# Problem requirements
Give the lines below again exactly, starting with the line that holds "Definition KEY_TIP : bytes" and going on through the line that holds "Definition StoredHeader_SERIALIZED_SIZE : Z".

# Collected data entries
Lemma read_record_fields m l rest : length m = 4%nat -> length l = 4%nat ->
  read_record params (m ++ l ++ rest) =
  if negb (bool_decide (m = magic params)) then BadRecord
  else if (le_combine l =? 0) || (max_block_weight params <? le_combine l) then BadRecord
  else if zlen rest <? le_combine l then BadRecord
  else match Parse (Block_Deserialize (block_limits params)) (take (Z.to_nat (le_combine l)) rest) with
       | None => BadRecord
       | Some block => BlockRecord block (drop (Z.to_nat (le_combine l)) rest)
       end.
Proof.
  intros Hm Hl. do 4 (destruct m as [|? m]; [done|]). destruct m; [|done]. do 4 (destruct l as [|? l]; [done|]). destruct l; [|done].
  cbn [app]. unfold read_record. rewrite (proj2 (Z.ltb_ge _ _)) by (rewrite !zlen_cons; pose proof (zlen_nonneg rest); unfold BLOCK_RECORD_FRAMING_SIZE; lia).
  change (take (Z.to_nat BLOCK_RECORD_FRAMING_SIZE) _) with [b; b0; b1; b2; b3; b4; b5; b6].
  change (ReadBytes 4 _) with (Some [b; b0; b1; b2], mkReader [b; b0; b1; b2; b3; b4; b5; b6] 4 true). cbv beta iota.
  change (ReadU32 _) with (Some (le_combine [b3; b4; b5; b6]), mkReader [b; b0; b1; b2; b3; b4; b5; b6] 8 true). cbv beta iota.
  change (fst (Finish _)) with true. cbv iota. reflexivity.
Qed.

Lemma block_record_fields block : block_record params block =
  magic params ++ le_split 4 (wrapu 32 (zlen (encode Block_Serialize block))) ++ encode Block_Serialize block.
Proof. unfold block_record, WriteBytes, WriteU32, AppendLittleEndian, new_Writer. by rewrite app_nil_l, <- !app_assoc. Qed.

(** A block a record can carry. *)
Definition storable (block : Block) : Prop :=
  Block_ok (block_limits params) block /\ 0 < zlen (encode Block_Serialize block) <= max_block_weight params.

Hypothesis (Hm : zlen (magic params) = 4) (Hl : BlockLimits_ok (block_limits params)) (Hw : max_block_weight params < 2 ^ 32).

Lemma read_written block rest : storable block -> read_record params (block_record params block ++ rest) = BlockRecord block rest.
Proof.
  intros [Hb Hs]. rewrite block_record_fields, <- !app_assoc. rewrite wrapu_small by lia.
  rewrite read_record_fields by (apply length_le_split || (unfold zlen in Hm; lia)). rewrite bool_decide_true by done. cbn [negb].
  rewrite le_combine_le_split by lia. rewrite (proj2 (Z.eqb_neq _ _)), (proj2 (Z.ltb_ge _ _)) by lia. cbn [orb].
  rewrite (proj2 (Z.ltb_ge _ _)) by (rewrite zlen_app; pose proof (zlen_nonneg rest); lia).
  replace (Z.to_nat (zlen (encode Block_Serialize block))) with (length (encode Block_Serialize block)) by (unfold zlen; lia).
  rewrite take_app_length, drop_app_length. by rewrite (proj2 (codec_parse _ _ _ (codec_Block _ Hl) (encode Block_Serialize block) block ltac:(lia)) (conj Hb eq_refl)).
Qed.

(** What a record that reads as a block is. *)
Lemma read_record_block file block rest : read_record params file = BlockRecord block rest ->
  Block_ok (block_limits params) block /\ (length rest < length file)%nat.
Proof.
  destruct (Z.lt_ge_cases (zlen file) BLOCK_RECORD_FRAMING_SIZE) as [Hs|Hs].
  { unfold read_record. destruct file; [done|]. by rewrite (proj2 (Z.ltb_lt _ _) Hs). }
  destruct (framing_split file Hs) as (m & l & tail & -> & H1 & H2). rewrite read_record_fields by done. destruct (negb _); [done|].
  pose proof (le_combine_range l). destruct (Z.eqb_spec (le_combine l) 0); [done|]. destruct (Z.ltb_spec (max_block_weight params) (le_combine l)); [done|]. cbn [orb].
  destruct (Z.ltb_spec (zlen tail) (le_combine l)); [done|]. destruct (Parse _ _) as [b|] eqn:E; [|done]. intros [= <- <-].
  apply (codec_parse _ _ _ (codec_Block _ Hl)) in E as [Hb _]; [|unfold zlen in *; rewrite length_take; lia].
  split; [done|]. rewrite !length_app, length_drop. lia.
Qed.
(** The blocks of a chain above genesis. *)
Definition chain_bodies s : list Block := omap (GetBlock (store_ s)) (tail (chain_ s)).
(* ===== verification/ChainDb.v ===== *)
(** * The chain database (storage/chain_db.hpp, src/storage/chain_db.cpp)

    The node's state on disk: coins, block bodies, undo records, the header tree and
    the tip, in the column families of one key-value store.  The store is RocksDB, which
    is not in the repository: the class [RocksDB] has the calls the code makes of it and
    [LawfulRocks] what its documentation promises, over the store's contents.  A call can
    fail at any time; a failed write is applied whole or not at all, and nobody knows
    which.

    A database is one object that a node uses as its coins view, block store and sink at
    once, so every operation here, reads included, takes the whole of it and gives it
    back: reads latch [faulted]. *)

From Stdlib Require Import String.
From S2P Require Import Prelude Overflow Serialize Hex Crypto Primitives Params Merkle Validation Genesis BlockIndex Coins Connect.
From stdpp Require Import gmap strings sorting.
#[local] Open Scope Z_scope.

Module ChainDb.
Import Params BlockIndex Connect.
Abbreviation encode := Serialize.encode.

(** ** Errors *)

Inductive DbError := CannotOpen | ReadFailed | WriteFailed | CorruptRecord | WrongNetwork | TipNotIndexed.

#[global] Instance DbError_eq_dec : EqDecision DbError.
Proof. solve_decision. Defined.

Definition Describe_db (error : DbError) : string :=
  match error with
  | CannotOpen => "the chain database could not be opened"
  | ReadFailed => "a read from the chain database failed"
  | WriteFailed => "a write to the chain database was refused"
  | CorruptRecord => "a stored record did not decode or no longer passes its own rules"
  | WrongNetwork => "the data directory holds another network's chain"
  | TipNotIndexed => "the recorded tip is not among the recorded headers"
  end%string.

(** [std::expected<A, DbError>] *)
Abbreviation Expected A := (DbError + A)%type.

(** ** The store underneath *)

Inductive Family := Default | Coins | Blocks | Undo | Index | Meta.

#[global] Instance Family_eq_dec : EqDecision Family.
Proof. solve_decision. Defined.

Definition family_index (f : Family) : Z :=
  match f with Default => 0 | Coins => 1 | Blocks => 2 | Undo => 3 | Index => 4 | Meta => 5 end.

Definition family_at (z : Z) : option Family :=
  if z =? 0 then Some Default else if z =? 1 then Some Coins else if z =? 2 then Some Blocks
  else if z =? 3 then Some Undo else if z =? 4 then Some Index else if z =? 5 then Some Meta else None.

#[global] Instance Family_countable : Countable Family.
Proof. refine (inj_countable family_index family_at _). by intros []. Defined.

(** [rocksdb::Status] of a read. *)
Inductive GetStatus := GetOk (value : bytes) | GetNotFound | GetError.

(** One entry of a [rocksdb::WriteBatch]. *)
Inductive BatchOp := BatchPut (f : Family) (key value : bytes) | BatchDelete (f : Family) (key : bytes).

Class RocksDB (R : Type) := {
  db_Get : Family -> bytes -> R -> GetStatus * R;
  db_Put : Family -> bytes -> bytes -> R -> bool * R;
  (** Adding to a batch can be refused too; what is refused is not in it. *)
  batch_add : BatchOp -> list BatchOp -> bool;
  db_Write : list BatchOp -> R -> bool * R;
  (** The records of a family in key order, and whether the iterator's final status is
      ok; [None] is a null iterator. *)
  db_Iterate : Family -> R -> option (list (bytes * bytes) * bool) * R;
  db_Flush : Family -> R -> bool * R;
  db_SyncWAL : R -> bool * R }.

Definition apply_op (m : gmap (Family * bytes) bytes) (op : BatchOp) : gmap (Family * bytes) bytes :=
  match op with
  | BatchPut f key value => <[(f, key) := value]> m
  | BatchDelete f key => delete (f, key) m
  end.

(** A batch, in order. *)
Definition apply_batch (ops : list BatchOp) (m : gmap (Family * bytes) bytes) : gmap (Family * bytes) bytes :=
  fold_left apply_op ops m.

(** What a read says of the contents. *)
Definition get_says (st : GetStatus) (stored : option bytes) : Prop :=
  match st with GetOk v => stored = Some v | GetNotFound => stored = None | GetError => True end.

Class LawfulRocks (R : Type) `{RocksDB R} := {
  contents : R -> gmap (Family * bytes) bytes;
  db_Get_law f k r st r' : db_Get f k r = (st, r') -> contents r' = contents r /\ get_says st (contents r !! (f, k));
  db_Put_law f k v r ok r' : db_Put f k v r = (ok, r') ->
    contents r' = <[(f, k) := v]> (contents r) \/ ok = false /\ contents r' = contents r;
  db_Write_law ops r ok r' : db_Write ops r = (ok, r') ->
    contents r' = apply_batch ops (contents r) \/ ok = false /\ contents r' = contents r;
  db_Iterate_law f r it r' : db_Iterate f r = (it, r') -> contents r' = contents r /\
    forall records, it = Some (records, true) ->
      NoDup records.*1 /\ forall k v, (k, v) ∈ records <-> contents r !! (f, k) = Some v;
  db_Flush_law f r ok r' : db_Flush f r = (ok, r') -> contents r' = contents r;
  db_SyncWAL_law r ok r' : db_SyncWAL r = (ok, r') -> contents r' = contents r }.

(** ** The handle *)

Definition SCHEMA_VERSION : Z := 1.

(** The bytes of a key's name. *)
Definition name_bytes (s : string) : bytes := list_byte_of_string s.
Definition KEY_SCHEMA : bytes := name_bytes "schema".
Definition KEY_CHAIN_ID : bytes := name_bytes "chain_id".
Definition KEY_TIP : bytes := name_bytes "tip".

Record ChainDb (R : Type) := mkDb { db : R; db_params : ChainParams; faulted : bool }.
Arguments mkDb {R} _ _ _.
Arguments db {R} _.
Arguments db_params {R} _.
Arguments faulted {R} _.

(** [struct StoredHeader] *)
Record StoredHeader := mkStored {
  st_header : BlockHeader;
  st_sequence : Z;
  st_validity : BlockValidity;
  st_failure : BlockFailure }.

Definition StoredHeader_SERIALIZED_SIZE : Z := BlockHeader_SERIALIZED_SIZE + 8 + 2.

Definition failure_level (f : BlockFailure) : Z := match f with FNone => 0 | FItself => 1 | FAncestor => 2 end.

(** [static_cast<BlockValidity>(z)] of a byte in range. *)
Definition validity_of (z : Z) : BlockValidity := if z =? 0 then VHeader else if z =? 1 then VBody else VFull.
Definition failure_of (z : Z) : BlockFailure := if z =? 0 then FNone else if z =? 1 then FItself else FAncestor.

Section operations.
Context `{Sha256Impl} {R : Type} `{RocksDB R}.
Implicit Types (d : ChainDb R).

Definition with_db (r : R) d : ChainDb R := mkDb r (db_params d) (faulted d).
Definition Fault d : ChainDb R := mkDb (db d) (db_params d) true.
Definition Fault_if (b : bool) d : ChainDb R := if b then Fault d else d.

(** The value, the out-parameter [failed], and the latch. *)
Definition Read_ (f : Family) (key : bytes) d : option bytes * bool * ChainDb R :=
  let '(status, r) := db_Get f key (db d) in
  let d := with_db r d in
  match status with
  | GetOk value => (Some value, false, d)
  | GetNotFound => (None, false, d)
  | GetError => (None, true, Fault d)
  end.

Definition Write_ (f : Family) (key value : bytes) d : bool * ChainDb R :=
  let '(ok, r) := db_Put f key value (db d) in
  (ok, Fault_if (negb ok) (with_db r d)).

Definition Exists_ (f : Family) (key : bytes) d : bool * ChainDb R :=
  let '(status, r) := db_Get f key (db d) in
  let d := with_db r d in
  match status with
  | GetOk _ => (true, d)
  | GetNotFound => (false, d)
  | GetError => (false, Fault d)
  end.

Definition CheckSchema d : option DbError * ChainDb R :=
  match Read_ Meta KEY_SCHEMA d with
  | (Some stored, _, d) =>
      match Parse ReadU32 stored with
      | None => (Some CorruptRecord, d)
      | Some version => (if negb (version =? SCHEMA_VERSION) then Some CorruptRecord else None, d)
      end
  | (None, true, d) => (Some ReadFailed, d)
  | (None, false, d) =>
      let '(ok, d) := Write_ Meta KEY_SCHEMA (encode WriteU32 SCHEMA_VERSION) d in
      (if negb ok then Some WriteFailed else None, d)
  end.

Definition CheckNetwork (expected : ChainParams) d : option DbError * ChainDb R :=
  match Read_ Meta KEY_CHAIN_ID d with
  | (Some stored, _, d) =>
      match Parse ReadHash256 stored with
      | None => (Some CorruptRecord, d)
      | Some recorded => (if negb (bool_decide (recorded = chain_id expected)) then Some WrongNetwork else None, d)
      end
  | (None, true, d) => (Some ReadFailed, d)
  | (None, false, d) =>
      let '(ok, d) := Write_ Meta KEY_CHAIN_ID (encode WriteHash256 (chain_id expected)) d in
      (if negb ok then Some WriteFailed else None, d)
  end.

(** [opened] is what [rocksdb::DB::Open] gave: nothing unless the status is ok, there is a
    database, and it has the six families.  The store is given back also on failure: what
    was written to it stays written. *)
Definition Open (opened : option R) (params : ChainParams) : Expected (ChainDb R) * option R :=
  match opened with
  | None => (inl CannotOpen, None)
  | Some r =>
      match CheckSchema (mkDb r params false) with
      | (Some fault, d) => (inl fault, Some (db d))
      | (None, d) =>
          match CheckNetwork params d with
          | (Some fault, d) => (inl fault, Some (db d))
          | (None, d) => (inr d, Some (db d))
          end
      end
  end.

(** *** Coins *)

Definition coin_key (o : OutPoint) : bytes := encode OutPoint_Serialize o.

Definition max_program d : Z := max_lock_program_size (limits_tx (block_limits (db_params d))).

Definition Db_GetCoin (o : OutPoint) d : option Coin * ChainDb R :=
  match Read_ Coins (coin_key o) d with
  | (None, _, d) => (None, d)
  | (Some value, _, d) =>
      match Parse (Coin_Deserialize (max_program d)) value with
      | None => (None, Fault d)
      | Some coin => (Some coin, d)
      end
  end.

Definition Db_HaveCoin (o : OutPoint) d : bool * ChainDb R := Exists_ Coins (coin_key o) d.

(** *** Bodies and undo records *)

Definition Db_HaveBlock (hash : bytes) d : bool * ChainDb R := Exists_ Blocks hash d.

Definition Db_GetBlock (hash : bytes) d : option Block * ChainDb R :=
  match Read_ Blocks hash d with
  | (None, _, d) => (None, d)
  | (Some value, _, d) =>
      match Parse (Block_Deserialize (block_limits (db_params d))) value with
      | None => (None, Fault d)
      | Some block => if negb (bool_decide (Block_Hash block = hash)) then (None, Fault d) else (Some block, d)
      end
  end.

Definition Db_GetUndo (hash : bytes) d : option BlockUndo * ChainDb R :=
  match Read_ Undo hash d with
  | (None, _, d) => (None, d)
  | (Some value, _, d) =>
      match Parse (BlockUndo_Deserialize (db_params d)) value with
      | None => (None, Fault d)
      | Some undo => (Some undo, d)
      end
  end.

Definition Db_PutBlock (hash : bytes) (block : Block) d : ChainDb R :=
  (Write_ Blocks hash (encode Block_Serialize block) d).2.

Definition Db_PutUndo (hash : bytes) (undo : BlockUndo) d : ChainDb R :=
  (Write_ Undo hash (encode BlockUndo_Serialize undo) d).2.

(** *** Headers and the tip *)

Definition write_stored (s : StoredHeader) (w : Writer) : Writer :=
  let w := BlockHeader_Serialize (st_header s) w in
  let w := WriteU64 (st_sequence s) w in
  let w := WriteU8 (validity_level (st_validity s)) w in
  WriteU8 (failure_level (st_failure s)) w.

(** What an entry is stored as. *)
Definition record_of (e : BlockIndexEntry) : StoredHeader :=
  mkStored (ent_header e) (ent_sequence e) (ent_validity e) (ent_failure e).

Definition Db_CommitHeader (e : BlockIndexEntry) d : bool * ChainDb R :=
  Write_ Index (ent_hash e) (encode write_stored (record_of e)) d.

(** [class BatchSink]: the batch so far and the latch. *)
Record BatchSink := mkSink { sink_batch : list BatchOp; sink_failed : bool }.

# Exercise solution
Definition KEY_TIP : bytes := name_bytes "tip".

Record ChainDb (R : Type) := mkDb { db : R; db_params : ChainParams; faulted : bool }.
Arguments mkDb {R} _ _ _.
Arguments db {R} _.
Arguments db_params {R} _.
Arguments faulted {R} _.

(** [struct StoredHeader] *)
Record StoredHeader := mkStored {
  st_header : BlockHeader;
  st_sequence : Z;
  st_validity : BlockValidity;
  st_failure : BlockFailure }.

Definition StoredHeader_SERIALIZED_SIZE : Z := BlockHeader_SERIALIZED_SIZE + 8 + 2.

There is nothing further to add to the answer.